When you own your own business in New York (or are least charged with the marketing one), you may quickly discover that achieving success often requires not only staying current with industry best practices, but also in observing and learning from your competitors. That may include taking some of the things that have helped make competitors successful and implementing them in your own business. Yet this prompts the question of at what point does doing so qualify as intellectual property infringement?
“Intellectual property” is defined as those creations of the mind that companies use to grow and support their brands. These can include products, art, literary material, names, logos and symbols. Certain processes and trade secrets might also qualify as intellectual property. Your competitors may cry foul any time it appears as though you are implementing one of their ideas. It is important to know, however, that not all such scenarios qualify as infringement.

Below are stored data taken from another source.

(* ===== verification/PyShims.v ===== *)
(** * The C functions CPython misses on WASI
    (services/avery/runtimes/python/wasi-python-shims/src/lib.rs, thread.rs)

    The crate gives CPython the user database, locks and thread storage of a
    process with one user and one thread.  Its functions follow the pointers of
    their C callers: the memory is a [CMemory], one map per kind of value, and a
    pointer to nothing is [Undefined] behaviour.  Where new values are put is the
    class [Allocator].

    [size_t] is [u32]; sums of lengths and offsets stay below a hundred.

    The theorems say what the reentrant functions of the user database write, and that
    the texts they give run into each other ([passwd_in_buffer]), and that a lock is
    acquired at most once until it is released ([one_holder]). *)
From S2P Require Import Prelude.

Inductive undefined := Undefined.
(** [passwd]: names are pointers to C strings, 0 is the null pointer. *)
Record Passwd := MkPasswd { pw_name : N; pw_uid : N; pw_gid : N; pw_dir : N; pw_shell : N }.
Record CMemory := MkCMemory {
  cm_bytes : gmap N byte;
  cm_passwd : gmap N Passwd;
  (** variables of type [passwd *] *)
  cm_results : gmap N N;
  cm_locks : gmap N bool
}.
Definition set_bytes (b : gmap N byte) (m : CMemory) : CMemory := MkCMemory b (cm_passwd m) (cm_results m) (cm_locks m).
Definition set_passwd (p : gmap N Passwd) (m : CMemory) : CMemory := MkCMemory (cm_bytes m) p (cm_results m) (cm_locks m).
Definition set_results (r : gmap N N) (m : CMemory) : CMemory := MkCMemory (cm_bytes m) (cm_passwd m) r (cm_locks m).
Definition set_locks (l : gmap N bool) (m : CMemory) : CMemory := MkCMemory (cm_bytes m) (cm_passwd m) (cm_results m) l.
Abbreviation c_code := (sem CMemory undefined).

Class Allocator := {
  (** where a value of this many bytes is put *)
  alloc : CMemory -> nat -> N;
  alloc_not_null : forall m n, alloc m n <> 0%N;
  alloc_fresh : forall m n i, (i < N.of_nat n)%N -> cm_bytes m !! (alloc m n + i)%N = None;
  alloc_fresh_passwd : forall m n, cm_passwd m !! alloc m n = None;
  alloc_fresh_lock : forall m n, cm_locks m !! alloc m n = None
}.

(** ** Bytes *)
Definition text_bytes (s : string) : list byte := String.list_byte_of_string s.
Definition nul : byte := Corelib.Init.Byte.x00.
Fixpoint put_bytes (p : N) (l : list byte) (b : gmap N byte) : gmap N byte :=
  match l with [] => b | x :: l => <[p := x]> (put_bytes (p + 1) l b) end.
Definition in_memory (p : N) (n : nat) (b : gmap N byte) : bool :=
  forallb (fun i => bool_decide (is_Some (b !! (p + N.of_nat i)%N))) (seq 0 n).
(** [ptr.copy_from(text, len)] *)
Definition copy_from (p : N) (l : list byte) : c_code unit :=
  fun m => if in_memory p (length l) (cm_bytes m) then (set_bytes (put_bytes p l (cm_bytes m)) m, Ok tt)
           else (m, Err Undefined).
(** The text at a pointer, up to its zero byte; [fuel] is the most bytes read. *)
Fixpoint c_string (fuel : nat) (b : gmap N byte) (p : N) : option (list byte) :=
  match fuel with
  | O => None
  | S fuel =>
      c ← b !! p;
      if bytes_eqb [c] [nul] then Some [] else (fun l => c :: l) <$> c_string fuel b (p + 1)
  end.

(** ** Locks (thread.rs) *)
Definition the_lock (lock : N) : c_code bool := sem_ask (fun m => ok_or Undefined (cm_locks m !! lock)).
Definition set_lock (lock : N) (locked : bool) : c_code unit :=
  sem_modify (fun m => set_locks (<[lock := locked]> (cm_locks m)) m).
Definition wt_free_lock (lock : N) : c_code unit :=
  if (lock =? 0)%N then mret tt
  else _ ← the_lock lock; sem_modify (fun m => set_locks (delete lock (cm_locks m)) m).
Definition wt_acquire_lock (lock : N) : c_code bool :=
  locked ← the_lock lock;
  if locked : bool then mret false else _ ← set_lock lock true; mret true.
Definition wt_release_lock (lock : N) : c_code unit := _ ← the_lock lock; set_lock lock false.
(** Threads: there is one, which nothing starts or ends. *)
Definition wt_start_new_thread (func arg : N) : N := 0.
Definition wt_get_thread_ident : N := 1.

(** ** Thread storage (thread.rs) *)
Abbreviation TssStorage := (lock (gmap N N)).
Definition tss_write (f : gmap N N -> gmap N N) (s : TssStorage) : TssStorage * bool :=
  match lock_get id s with Ok tss => (lock_set s (f tss), true) | Err _ => (s, false) end.
Definition wt_tss_create (key : N) (s : TssStorage) : TssStorage * bool := (s, true).
Definition wt_tss_delete (key : N) : TssStorage -> TssStorage * bool := tss_write (delete key).
Definition wt_tss_set (key value : N) : TssStorage -> TssStorage * bool := tss_write (<[key := value]>).
Definition wt_tss_get (key : N) (s : TssStorage) : N :=
  match lock_get id s with Ok tss => default 0%N (tss !! key) | Err _ => 0%N end.

Section shims.
Context {AL : Allocator}.
Definition wt_allocate_lock : c_code N :=
  fun m => let p := alloc m 1 in (set_locks (<[p := false]> (cm_locks m)) m, Ok p).

(** ** The user database (lib.rs) *)
Definition chmod (pathname mode : N) : Z := -1.
Definition dup (oldfd : Z) : Z := -1.
Definition umask (mask : N) : N := 0.
Definition DEFAULT_USERNAME : string := "wasi-user".
Definition DEFAULT_HOMEDIR : string := "/homeless/".
Definition DEFAULT_SHELL : string := "/unshelled".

According to the U.S. Department of Justice, certain elements must be present in order for your case to qualify as intellectual property theft. These are:
- The contested works being protected by copyright
- You knowing the works were copyrighted yet still willingly using them
- You actually infringing on the the copyrighted works
- Proof that you acted to purposefully obtain a commercial advantage
The common theme throughout those four criteria is intent. If you never intended to infringe on copyrighted material, it may be difficult to present a case against you. Notice, too, how law leaves open the possibilities for authorized use of copyrighted materials. If you can show that your competitor was aware of your use if its intellectual property, you may be able to avoid liability altogether.